Friedrich Schickendantz (also known as Federico Schickendantz) (15 January 1837 – 4 April 1896) was a German naturalized Argentine scientist who worked in the fields of mineralogy, chemistry, botany, geology, and meteorology. He was born in Landau, now in the Rhineland-Palatinate state of Germany. He studied chemistry and mineralogy at the Ludwig-Maximilians-Universität München and Heidelberg University, under the direction of Robert Bunsen.

Schickendantz was one of the attendees of the 1860 Karlsruhe Congress. In 1861, while he was at Oxford, he decided to take a job at a mine in Pilciao, Andalgalá, in the Argentine province of Catamarca. The mine, called Casa Lafone, was owned by Samuel Fisher Lafone. Schickendantz worked at the mine until 1868; during this time he became a close friend of the supervisor of the mine, Samuel Lafone Quevedo, son of Fisher Lafone and developed what became known as the Schickendantz method for separating gold from copper.

Schickendantz also studied the plants in the region of Catamarca, many of which were still unknown in Europe. He made contributions to the study of alkaloids found in these plants, some of which eventually found therapeutic uses.

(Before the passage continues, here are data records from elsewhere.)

(** * musicid-backend: the ACRCloud gateway of [server.js]

    A shallow embedding of the request-signing and response-normalising
    code of [server.js], together with the part of the JavaScript runtime
    the code relies on (values, property reads, the conversions applied by
    [||], [&&], [>], [*], [/], template literals, [Math.floor] and
    [Math.round]), and the properties proved about it. *)

From Stdlib Require Import ZArith NArith List String Ascii Bool Lia.
From Stdlib Require Import DecimalString.
From Stdlib Require Import Floats.SpecFloat.
Import ListNotations.

Local Open Scope string_scope.

(** ** The Number type

    A JavaScript Number is an IEEE 754 binary64 value.  It is modelled by
    the Standard Library's [spec_float] with precision 53 and maximal
    exponent 1024; its arithmetic is the library's specification of the
    IEEE operations. *)

Module Number.

Definition number : Type := spec_float.

Definition prec : Z := 53.
Definition emax : Z := 1024.

Definition NaN : number := S754_nan.

(** The Number nearest to an integer (round to nearest, ties to even). *)
Definition of_Z (z : Z) : number := binary_normalize prec emax z 0 false.

Definition mul : number -> number -> number := SFmul prec emax.
Definition div : number -> number -> number := SFdiv prec emax.

(** [x === y] and [x < y] on Numbers. *)
Definition eqb : number -> number -> bool := SFeqb.
Definition ltb : number -> number -> bool := SFltb.

Definition is_nan (x : number) : bool :=
  match x with S754_nan => true | _ => false end.

Definition is_zero (x : number) : bool :=
  match x with S754_zero _ => true | _ => false end.

(** [Math.floor]: the greatest integral Number not above [x].  A finite
    [x] is [(-1)^s * m * 2^e]; with [e >= 0] it is integral already. *)
Definition floor (x : number) : number :=
  match x with
  | S754_finite s m e =>
      if (0 <=? e)%Z then x
      else of_Z (Z.shiftr (cond_Zopp s (Zpos m)) (- e))
  | _ => x
  end.

(** [Math.round]: the integral Number closest to [x], ties towards
    positive infinity, that is [floor (x + 1/2)] computed exactly; a
    result of zero keeps the sign of [x]. *)
Definition round (x : number) : number :=
  match x with
  | S754_finite s m e =>
      if (0 <=? e)%Z then x
      else binary_normalize prec emax
             (Z.shiftr (2 * cond_Zopp s (Zpos m) + 2 ^ (- e)) (1 - e)) 0 s
  | _ => x
  end.

(** The Number nearest to [digits * 10^e10], negated when [neg]. *)
Definition of_decimal (neg : bool) (digits : N) (e10 : Z) : number :=
  match digits with
  | N0 => S754_zero neg
  | Npos m =>
      if (0 <=? e10)%Z
      then binary_round prec emax neg (m * Z.to_pos (10 ^ e10)) 0
      else div (S754_finite neg m 0)
               (S754_finite false (Z.to_pos (10 ^ (- e10))) 0)
  end.

(** *** Number::toString (radix 10)

    The digits are the shortest decimal [s * 10^(n-k)], with [k] digits,
    that converts back to the Number; among several, the closest to it. *)

Definition same (x y : number) : bool :=
  match x, y with
  | S754_zero a, S754_zero b => Bool.eqb a b
  | S754_infinity a, S754_infinity b => Bool.eqb a b
  | S754_nan, S754_nan => true
  | S754_finite a m e, S754_finite b m' e' =>
      Bool.eqb a b && Pos.eqb m m' && Z.eqb e e'
  | _, _ => false
  end.

(** The first integer from [n] on that satisfies [p], within [fuel] steps. *)
Fixpoint first_such (fuel : nat) (p : Z -> bool) (n : Z) : Z :=
  match fuel with
  | O => n
  | S fuel' => if p n then n else first_such fuel' p (n + 1)
  end.

(** The [n] with [10^(n-1) <= num/den < 10^n], for positive [num], [den]. *)
Definition decimal_exponent (num den : Z) : Z :=
  if (den <=? num)%Z
  then first_such (S (Z.to_nat (Z.log2 num)))
         (fun n => (num <? den * 10 ^ n)%Z) 1
  else (1 - first_such (S (Z.to_nat (Z.log2 den)))
              (fun j => (den <=? num * 10 ^ j)%Z) 1)%Z.

(** [num/den * 10^(k-n)] as a fraction. *)
Definition scaled (num den n k : Z) : Z * Z :=
  if (n <=? k)%Z then (num * 10 ^ (k - n), den)%Z
  else (num, den * 10 ^ (n - k))%Z.

(** The candidates with [k] digits for [x = num/den]: the result is the
    pair [(s, n)] when one of them converts back to [x]. *)
Definition digits_of_length (x : number) (num den n k : Z) : option (Z * Z) :=
  let '(P, Q) := scaled num den n k in
  let lo := (P / Q)%Z in
  let hi := if (lo + 1 =? 10 ^ k)%Z then (10 ^ (k - 1), n + 1)%Z
            else (lo + 1, n)%Z in
  let back (c : Z * Z) := same (of_decimal false (Z.to_N (fst c)) (snd c - k)) x in
  match back (lo, n), back hi with
  | true, true =>
      match (2 * P ?= (2 * lo + 1) * Q)%Z with
      | Lt => Some (lo, n)
      | Gt => Some hi
      | Eq => if Z.even lo then Some (lo, n) else Some hi
      end
  | true, false => Some (lo, n)
  | false, true => Some hi
  | false, false => None
  end.

(** The least [k] from [k] on with such digits; 17 digits always convert
    back to a binary64 value, so the search ends by then. *)
Fixpoint shortest_from (fuel : nat) (x : number) (num den n k : Z) : Z * Z * Z :=
  match fuel with
  | O => let '(P, Q) := scaled num den n k in ((P / Q)%Z, n, k)
  | S fuel' =>
      match digits_of_length x num den n k with
      | Some (s, n') => (s, n', k)
      | None => shortest_from fuel' x num den n (k + 1)
      end
  end.

(** [(s, n, k)] for the positive finite Number [m * 2^e]. *)
Definition shortest (m : positive) (e : Z) : Z * Z * Z :=
  let num := if (0 <=? e)%Z then (Zpos m * 2 ^ e)%Z else Zpos m in
  let den := if (0 <=? e)%Z then 1%Z else (2 ^ (- e))%Z in
  shortest_from 17 (binary_round prec emax false m e) num den
    (decimal_exponent num den) 1.

Definition decimal (z : Z) : string := NilZero.string_of_int (Z.to_int z).

Fixpoint zeros (n : nat) : string :=
  match n with O => "" | S n' => String "0" (zeros n') end.

Definition exponent_part (n : Z) : string :=
  "e" ++ (if (0 <=? n - 1)%Z then "+" else "-") ++ decimal (Z.abs (n - 1)).

Definition layout (s n k : Z) : string :=
  let ds := decimal s in
  if ((k <=? n) && (n <=? 21))%Z then ds ++ zeros (Z.to_nat (n - k))
  else if ((0 <? n) && (n <=? 21))%Z then
    substring 0 (Z.to_nat n) ds ++ "." ++ substring (Z.to_nat n) (Z.to_nat (k - n)) ds
  else if ((-6 <? n) && (n <=? 0))%Z then "0." ++ zeros (Z.to_nat (- n)) ++ ds
  else if (k =? 1)%Z then ds ++ exponent_part n
  else substring 0 1 ds ++ "." ++ substring 1 (Z.to_nat (k - 1)) ds ++ exponent_part n.

Definition to_string (x : number) : string :=
  match x with
  | S754_nan => "NaN"
  | S754_zero _ => "0"
  | S754_infinity s => if s then "-Infinity" else "Infinity"
  | S754_finite s m e =>
      let '(d, n, k) := shortest m e in
      (if s then "-" else "") ++ layout d n k
  end.

(** *** StringToNumber

    The conversion of a String to a Number: white space is trimmed, the
    empty string is [+0], and the rest must be a decimal literal (with an
    optional sign, fraction and exponent), [Infinity] with an optional
    sign, or an unsigned binary, octal or hexadecimal integer literal;
    anything else is [NaN]. *)

Definition is_white_space (c : ascii) : bool :=
  let n := nat_of_ascii c in
  ((9 <=? n) && (n <=? 13) || (n =? 32) || (n =? 160))%nat.

Fixpoint trim_start (s : string) : string :=
  match s with
  | String c s' => if is_white_space c then trim_start s' else s
  | EmptyString => s
  end.

Definition reverse (s : string) : string :=
  string_of_list_ascii (rev (list_ascii_of_string s)).

Definition trim (s : string) : string :=
  reverse (trim_start (reverse (trim_start s))).

Definition digit_value (base : N) (c : ascii) : option N :=
  let n := N_of_ascii c in
  let d := if ((48 <=? n) && (n <=? 57))%N then Some (n - 48)%N
           else if ((97 <=? n) && (n <=? 102))%N then Some (n - 87)%N
           else if ((65 <=? n) && (n <=? 70))%N then Some (n - 55)%N
           else None in
  match d with
  | Some v => if (v <? base)%N then Some v else None
  | None => None
  end.

(** Reads the longest prefix of digits: the value accumulated from [acc],
    the number of digits read, and the rest of the string. *)
Fixpoint read_digits (base : N) (s : string) (acc : N) (count : nat)
  : N * nat * string :=
  match s with
  | String c s' =>
      match digit_value base c with
      | Some d => read_digits base s' (acc * base + d)%N (S count)
      | None => (acc, count, s)
      end
  | EmptyString => (acc, count, s)
  end.

Definition integer_literal (base : N) (s : string) : number :=
  match read_digits base s 0 0 with
  | (v, S _, EmptyString) => of_Z (Z.of_N v)
  | _ => NaN
  end.

Definition unsigned_decimal_literal (neg : bool) (s : string) : number :=
  if String.eqb s "Infinity" then S754_infinity neg else
  let '(i, ni, r1) := read_digits 10 s 0 0 in
  let '(f, nf, r2) :=
    match r1 with
    | String "." r => read_digits 10 r i 0
    | _ => (i, O, r1)
    end in
  match (ni + nf)%nat, r2 with
  | O, _ => NaN
  | _, EmptyString => of_decimal neg f (- Z.of_nat nf)
  | _, String c r3 =>
      if (Ascii.eqb c "e" || Ascii.eqb c "E")%char then
        let '(eneg, r4) :=
          match r3 with
          | String "+" r => (false, r)
          | String "-" r => (true, r)
          | _ => (false, r3)
          end in
        match read_digits 10 r4 0 0 with
        | (ev, S _, EmptyString) =>
            of_decimal neg f (cond_Zopp eneg (Z.of_N ev) - Z.of_nat nf)
        | _ => NaN
        end
      else NaN
  end.

Definition of_string (str : string) : number :=
  match trim str with
  | EmptyString => S754_zero false
  | String "0" (String "x" r) | String "0" (String "X" r) => integer_literal 16 r
  | String "0" (String "o" r) | String "0" (String "O" r) => integer_literal 8 r
  | String "0" (String "b" r) | String "0" (String "B" r) => integer_literal 2 r
  | String "+" r => unsigned_decimal_literal false r
  | String "-" r => unsigned_decimal_literal true r
  | s => unsigned_decimal_literal false s
  end.

End Number.

(** ** JavaScript values and the operations [server.js] applies to them *)

Module JS.
Import Number.

#[local] Set Warnings "-register-all".

(** A value: [undefined], or what [JSON.parse] builds.  A String holds
    one character per code unit, so that its length and its indices are
    those of the JavaScript string (code units above 255 have no
    counterpart); an object holds its own properties in creation order. *)
Inductive value : Type :=
| VUndefined
| VNull
| VBool (b : bool)
| VNum (n : number)
| VStr (s : string)
| VArr (elems : list value)
| VObj (props : list (string * value)).

(** A thrown exception, with its [name] and [message]. *)
Inductive exn : Type :=
| Error (name message : string).

Definition TypeError (message : string) : exn := Error "TypeError" message.

Definition message (e : exn) : string :=
  match e with Error _ m => m end.

(** The completion of an evaluation: a value, or a thrown exception. *)
Inductive result (A : Type) : Type :=
| Ok (a : A)
| Throw (e : exn).

Arguments Ok {A} a.
Arguments Throw {A} e.

Definition bind {A B : Type} (c : result A) (k : A -> result B) : result B :=
  match c with
  | Ok a => k a
  | Throw e => Throw e
  end.

Declare Scope js_scope.
Delimit Scope js_scope with js.
Notation "x <- c ;; k" := (bind c (fun x => k))
  (at level 61, c at next level, right associativity) : js_scope.
Local Open Scope js_scope.

(** ToBoolean. *)
Definition truthy (v : value) : bool :=
  match v with
  | VUndefined | VNull => false
  | VBool b => b
  | VNum n => negb (is_zero n || is_nan n)
  | VStr s => negb (String.eqb s "")
  | VArr _ | VObj _ => true
  end.

Fixpoint lookup (key : string) (props : list (string * value)) : value :=
  match props with
  | [] => VUndefined
  | (k, v) :: rest => if String.eqb k key then v else lookup key rest
  end.

Definition has_own (key : string) (props : list (string * value)) : bool :=
  existsb (fun p => String.eqb (fst p) key) props.

Definition cannot_read (base key : string) : exn :=
  TypeError ("Cannot read properties of " ++ base ++ " (reading '" ++ key ++ "')").

(** [v.key], for a [key] that no built-in prototype defines, or [length].
    Every name [server.js] reads is such a name, but [substring], which it
    only calls (see [call_substring]). *)
Definition get (v : value) (key : string) : result value :=
  match v with
  | VUndefined => Throw (cannot_read "undefined" key)
  | VNull => Throw (cannot_read "null" key)
  | VBool _ | VNum _ => Ok VUndefined
  | VStr s =>
      if String.eqb key "length" then Ok (VNum (of_Z (Z.of_nat (String.length s))))
      else Ok VUndefined
  | VArr elems =>
      if String.eqb key "length" then Ok (VNum (of_Z (Z.of_nat (List.length elems))))
      else Ok VUndefined
  | VObj props => Ok (lookup key props)
  end.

Some species that were named after him include Gymnocalycium schickendantzii, Echinopsis schickendantzii, Trichocereus schickendantzii, Opuntia schickendantzii, Bulnesia schickendantzii, and Euphorbia schickendantzii.

Together with Lafone Quevedo, Shickendantz wrote a book titled Las Industrias de Catamarca (the industries of Catamarca), which dealt with agriculture, mining, and water conservation in the region.

From 1870 to 1870, he was director of the School of Agronomy, and lecturer of physics and chemistry at the Colegio Nacional. In 1881, he moved from Pilciao to the city of Catamarca, where he became rector of the Colegio Nacional and created a course on applied mineralogy. Later he moved to Tucumán, where he founded the Trinidad sugar mill. He then moved on to direct the chemistry office of the province, where he was a mentor to Miguel Lillo, who later became a renowned Argentine naturalist.

In 1892, Schickendantz moved to Buenos Aires, Argentina, where he taught at the Colegio Nacional, and was in charge of the chemistry section of the Museo de la Plata. He died in Buenos Aires in 1896.